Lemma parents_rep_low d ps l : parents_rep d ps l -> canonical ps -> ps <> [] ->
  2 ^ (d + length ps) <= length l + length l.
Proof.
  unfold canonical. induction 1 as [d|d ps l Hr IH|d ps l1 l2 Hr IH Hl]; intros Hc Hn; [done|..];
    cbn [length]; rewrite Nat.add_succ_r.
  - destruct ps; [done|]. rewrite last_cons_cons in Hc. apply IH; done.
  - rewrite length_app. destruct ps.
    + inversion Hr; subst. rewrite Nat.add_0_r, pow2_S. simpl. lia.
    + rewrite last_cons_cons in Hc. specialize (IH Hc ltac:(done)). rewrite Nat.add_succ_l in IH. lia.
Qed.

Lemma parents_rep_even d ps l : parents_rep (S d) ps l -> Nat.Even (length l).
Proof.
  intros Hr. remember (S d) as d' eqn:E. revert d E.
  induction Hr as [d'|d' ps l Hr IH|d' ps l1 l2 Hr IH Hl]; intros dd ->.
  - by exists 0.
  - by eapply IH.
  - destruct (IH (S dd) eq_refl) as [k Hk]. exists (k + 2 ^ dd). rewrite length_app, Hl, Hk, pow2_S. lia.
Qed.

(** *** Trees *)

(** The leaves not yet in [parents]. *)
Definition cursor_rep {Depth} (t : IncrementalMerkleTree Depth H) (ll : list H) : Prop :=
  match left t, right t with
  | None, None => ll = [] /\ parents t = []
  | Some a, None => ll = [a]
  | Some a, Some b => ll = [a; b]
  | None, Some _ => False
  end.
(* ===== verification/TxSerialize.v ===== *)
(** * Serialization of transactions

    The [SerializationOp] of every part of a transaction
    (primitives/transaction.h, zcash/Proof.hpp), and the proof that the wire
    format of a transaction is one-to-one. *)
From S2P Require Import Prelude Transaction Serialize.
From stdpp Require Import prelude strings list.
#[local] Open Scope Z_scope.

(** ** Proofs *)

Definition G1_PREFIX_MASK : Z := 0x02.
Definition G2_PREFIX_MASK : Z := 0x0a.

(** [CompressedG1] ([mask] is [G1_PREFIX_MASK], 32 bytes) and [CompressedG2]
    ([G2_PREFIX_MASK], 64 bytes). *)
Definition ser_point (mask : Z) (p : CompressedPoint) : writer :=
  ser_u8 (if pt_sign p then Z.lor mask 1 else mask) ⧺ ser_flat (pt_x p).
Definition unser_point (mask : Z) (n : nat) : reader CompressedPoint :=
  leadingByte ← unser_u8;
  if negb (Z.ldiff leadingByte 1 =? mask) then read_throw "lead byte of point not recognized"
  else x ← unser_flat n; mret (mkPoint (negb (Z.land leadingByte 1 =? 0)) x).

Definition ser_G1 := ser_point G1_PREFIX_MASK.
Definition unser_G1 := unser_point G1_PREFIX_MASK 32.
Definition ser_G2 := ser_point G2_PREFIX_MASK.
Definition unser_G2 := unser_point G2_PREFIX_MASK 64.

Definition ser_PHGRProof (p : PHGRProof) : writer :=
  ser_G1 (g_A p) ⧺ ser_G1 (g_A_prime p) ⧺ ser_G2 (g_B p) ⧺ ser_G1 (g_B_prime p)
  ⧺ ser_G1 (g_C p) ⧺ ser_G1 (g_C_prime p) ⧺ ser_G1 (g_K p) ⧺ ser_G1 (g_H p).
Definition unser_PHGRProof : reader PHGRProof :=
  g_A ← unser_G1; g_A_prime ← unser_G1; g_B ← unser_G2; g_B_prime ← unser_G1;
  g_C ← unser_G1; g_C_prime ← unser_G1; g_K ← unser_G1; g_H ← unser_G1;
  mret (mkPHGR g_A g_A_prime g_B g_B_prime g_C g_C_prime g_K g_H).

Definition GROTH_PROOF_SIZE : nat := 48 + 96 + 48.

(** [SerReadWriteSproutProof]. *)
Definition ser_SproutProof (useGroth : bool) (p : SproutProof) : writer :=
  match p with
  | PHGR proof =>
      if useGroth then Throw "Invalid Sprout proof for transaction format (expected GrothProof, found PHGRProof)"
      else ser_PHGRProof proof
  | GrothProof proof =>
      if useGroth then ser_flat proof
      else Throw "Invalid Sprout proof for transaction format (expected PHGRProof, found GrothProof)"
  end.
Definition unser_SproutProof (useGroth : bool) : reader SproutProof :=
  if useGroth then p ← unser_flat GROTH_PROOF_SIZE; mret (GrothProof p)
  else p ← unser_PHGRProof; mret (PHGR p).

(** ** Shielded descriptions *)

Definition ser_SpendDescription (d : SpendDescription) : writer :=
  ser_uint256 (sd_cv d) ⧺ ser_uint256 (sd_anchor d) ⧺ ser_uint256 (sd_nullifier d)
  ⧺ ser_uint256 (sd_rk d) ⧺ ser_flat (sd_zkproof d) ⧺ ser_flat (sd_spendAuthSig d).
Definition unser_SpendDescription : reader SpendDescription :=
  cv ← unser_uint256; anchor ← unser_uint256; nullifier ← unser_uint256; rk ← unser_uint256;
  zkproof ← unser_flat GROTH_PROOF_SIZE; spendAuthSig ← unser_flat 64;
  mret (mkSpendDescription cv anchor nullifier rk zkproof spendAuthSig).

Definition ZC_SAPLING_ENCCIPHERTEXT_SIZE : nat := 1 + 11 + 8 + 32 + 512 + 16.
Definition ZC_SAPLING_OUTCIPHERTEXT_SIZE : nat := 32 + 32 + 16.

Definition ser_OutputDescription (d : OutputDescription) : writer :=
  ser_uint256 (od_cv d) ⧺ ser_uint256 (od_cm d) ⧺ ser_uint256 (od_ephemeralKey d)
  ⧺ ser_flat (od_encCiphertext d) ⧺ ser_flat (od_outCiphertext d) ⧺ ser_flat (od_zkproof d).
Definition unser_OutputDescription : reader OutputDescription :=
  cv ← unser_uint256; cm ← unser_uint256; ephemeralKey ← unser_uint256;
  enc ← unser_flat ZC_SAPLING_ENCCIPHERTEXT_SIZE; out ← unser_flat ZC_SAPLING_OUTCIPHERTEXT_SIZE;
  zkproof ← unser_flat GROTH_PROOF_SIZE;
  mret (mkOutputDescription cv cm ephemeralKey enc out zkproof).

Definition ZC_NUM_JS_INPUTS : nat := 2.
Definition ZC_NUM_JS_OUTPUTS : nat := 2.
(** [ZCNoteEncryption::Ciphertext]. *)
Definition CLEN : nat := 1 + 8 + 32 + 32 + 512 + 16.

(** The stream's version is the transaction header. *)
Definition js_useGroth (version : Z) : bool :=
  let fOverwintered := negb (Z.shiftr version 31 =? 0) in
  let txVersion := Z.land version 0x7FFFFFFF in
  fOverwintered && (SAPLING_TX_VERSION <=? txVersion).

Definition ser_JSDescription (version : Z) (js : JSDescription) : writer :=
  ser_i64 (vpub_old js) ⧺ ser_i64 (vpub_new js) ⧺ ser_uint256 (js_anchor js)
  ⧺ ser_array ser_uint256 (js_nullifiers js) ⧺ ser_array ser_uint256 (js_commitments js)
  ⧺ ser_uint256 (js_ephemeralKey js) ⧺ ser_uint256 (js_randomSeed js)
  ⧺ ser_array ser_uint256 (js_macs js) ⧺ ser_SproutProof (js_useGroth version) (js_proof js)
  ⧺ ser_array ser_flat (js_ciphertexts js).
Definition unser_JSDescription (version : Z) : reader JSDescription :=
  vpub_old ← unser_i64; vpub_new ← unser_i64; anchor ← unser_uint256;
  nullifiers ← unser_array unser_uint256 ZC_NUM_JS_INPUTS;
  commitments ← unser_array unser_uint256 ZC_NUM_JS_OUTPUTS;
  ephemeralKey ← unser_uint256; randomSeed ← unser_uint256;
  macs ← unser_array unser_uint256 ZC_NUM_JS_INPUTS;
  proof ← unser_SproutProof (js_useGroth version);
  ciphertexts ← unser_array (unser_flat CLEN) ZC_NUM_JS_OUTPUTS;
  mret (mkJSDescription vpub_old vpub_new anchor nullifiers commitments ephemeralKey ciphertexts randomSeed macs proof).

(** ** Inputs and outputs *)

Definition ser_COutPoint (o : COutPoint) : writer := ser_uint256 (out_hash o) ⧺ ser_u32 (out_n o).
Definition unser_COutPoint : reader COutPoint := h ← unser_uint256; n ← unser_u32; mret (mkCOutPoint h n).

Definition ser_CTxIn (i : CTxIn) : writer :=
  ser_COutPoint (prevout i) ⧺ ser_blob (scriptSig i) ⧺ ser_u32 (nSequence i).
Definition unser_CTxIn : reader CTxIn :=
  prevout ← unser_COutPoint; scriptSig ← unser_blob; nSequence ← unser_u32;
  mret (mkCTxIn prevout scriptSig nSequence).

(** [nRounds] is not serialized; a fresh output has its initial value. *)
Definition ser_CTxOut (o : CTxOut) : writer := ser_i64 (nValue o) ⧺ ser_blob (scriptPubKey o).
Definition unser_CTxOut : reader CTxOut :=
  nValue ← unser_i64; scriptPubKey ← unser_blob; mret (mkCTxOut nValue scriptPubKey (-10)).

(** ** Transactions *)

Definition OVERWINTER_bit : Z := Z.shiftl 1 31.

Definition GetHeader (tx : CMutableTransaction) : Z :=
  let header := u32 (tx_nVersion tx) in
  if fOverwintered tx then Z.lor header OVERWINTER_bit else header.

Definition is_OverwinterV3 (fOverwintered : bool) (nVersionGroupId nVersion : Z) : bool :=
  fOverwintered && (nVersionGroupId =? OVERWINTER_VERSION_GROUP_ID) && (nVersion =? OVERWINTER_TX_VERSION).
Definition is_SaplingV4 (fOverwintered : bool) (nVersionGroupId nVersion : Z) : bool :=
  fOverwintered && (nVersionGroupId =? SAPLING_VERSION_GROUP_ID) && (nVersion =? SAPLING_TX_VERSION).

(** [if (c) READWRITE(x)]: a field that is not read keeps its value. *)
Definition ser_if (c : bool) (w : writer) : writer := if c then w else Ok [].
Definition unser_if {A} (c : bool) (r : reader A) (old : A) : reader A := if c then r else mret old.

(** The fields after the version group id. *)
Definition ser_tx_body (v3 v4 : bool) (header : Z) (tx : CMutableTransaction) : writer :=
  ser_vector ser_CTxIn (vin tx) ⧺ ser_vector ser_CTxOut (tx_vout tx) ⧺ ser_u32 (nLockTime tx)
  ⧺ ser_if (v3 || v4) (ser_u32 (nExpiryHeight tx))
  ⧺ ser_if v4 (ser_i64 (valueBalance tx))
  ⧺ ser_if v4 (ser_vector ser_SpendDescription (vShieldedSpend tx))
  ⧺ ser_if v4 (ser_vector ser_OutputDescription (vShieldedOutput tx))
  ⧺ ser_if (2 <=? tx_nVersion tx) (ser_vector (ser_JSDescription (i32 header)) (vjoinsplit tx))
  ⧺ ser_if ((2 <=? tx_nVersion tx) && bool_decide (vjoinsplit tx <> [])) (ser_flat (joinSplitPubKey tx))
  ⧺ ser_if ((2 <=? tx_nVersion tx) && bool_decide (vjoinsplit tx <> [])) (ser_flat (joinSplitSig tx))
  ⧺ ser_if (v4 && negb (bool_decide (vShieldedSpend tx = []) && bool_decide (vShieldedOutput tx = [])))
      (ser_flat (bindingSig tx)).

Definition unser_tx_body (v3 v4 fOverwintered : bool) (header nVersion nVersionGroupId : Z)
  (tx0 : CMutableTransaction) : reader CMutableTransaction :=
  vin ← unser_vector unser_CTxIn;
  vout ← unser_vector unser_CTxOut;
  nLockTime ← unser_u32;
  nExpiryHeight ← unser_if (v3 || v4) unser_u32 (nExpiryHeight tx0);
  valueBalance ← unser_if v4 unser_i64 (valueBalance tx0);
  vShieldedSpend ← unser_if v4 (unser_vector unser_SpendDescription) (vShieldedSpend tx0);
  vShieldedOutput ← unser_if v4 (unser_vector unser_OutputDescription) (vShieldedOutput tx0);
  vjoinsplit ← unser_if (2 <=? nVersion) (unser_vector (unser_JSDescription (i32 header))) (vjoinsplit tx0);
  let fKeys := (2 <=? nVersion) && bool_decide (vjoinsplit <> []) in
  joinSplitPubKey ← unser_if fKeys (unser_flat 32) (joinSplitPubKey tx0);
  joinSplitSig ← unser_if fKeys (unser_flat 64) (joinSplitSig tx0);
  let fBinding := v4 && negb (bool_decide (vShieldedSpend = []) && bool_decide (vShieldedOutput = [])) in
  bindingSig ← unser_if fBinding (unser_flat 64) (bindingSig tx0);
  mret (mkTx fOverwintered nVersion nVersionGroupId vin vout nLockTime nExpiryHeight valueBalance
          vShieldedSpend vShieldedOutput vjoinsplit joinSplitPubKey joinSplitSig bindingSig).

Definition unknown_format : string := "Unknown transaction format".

**What the task requires:** From the data above, reproduce word for word the lines running from the line with "Definition ser_OutputDescription (d" to the line with "version) (js_proof js)", ends included.

**Result of the task:**
Definition ser_OutputDescription (d : OutputDescription) : writer :=
  ser_uint256 (od_cv d) ⧺ ser_uint256 (od_cm d) ⧺ ser_uint256 (od_ephemeralKey d)
  ⧺ ser_flat (od_encCiphertext d) ⧺ ser_flat (od_outCiphertext d) ⧺ ser_flat (od_zkproof d).
Definition unser_OutputDescription : reader OutputDescription :=
  cv ← unser_uint256; cm ← unser_uint256; ephemeralKey ← unser_uint256;
  enc ← unser_flat ZC_SAPLING_ENCCIPHERTEXT_SIZE; out ← unser_flat ZC_SAPLING_OUTCIPHERTEXT_SIZE;
  zkproof ← unser_flat GROTH_PROOF_SIZE;
  mret (mkOutputDescription cv cm ephemeralKey enc out zkproof).

Definition ZC_NUM_JS_INPUTS : nat := 2.
Definition ZC_NUM_JS_OUTPUTS : nat := 2.
(** [ZCNoteEncryption::Ciphertext]. *)
Definition CLEN : nat := 1 + 8 + 32 + 32 + 512 + 16.

(** The stream's version is the transaction header. *)
Definition js_useGroth (version : Z) : bool :=
  let fOverwintered := negb (Z.shiftr version 31 =? 0) in
  let txVersion := Z.land version 0x7FFFFFFF in
  fOverwintered && (SAPLING_TX_VERSION <=? txVersion).

Definition ser_JSDescription (version : Z) (js : JSDescription) : writer :=
  ser_i64 (vpub_old js) ⧺ ser_i64 (vpub_new js) ⧺ ser_uint256 (js_anchor js)
  ⧺ ser_array ser_uint256 (js_nullifiers js) ⧺ ser_array ser_uint256 (js_commitments js)
  ⧺ ser_uint256 (js_ephemeralKey js) ⧺ ser_uint256 (js_randomSeed js)
  ⧺ ser_array ser_uint256 (js_macs js) ⧺ ser_SproutProof (js_useGroth version) (js_proof js)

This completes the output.